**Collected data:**
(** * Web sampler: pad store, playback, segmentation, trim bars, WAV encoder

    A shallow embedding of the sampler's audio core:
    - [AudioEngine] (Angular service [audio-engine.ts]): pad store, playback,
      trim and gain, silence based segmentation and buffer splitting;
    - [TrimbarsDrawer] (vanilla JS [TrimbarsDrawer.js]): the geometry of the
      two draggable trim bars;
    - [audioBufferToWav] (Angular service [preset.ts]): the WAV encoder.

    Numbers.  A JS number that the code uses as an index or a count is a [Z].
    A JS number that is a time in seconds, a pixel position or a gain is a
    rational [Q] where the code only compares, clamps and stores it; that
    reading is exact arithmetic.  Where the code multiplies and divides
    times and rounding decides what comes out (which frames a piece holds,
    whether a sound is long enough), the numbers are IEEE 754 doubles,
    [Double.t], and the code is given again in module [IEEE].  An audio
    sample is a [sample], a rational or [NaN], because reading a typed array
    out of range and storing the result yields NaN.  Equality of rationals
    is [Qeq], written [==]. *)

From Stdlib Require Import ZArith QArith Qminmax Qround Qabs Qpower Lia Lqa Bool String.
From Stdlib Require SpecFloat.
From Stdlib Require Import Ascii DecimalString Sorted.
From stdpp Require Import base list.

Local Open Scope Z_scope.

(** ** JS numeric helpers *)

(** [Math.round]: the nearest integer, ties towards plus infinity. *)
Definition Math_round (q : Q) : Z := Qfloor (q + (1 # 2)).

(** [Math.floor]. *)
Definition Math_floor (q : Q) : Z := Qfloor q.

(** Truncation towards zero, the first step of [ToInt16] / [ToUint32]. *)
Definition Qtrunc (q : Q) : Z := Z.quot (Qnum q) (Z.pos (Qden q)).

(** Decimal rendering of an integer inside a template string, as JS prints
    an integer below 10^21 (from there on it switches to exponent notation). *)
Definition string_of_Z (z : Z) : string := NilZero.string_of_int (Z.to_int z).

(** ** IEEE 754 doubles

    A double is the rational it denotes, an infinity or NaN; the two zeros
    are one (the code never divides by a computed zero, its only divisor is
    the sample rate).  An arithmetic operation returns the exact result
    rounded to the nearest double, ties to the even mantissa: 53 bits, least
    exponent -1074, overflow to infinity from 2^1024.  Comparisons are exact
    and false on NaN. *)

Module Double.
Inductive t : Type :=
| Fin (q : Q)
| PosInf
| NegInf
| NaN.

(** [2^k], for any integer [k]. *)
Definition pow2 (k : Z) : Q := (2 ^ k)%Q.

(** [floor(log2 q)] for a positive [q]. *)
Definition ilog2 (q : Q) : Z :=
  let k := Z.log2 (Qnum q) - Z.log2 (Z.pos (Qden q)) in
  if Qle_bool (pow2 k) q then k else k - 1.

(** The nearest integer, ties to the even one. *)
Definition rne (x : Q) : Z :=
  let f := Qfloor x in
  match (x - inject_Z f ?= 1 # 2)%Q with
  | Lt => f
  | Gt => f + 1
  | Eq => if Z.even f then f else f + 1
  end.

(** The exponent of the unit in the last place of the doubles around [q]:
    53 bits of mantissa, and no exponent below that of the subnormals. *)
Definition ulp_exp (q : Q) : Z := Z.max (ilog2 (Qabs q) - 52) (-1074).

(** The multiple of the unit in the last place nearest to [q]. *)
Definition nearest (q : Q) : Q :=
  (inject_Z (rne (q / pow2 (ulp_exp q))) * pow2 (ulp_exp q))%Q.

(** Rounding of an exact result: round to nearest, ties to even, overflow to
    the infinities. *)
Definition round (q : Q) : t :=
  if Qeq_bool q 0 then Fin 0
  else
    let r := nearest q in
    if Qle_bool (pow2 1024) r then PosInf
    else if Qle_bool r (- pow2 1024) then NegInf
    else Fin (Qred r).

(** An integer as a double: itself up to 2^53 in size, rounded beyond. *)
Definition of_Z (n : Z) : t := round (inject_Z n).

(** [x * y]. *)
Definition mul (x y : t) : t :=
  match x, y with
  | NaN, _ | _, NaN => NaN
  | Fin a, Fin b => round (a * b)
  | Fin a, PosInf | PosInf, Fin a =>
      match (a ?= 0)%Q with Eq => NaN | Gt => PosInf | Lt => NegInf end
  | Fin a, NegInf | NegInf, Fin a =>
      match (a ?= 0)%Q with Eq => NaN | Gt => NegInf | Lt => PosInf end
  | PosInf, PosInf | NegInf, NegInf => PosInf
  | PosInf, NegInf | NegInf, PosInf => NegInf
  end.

**WHAT THIS TASK INVOLVES:**
Starting at the line above that holds "Module Double." and ending at the line that holds "let k := Z.log2", transcribe each line exactly and include no other lines.

**WRITTEN RESPONSE:**
Module Double.
Inductive t : Type :=
| Fin (q : Q)
| PosInf
| NegInf
| NaN.

(** [2^k], for any integer [k]. *)
Definition pow2 (k : Z) : Q := (2 ^ k)%Q.

(** [floor(log2 q)] for a positive [q]. *)
Definition ilog2 (q : Q) : Z :=
  let k := Z.log2 (Qnum q) - Z.log2 (Z.pos (Qden q)) in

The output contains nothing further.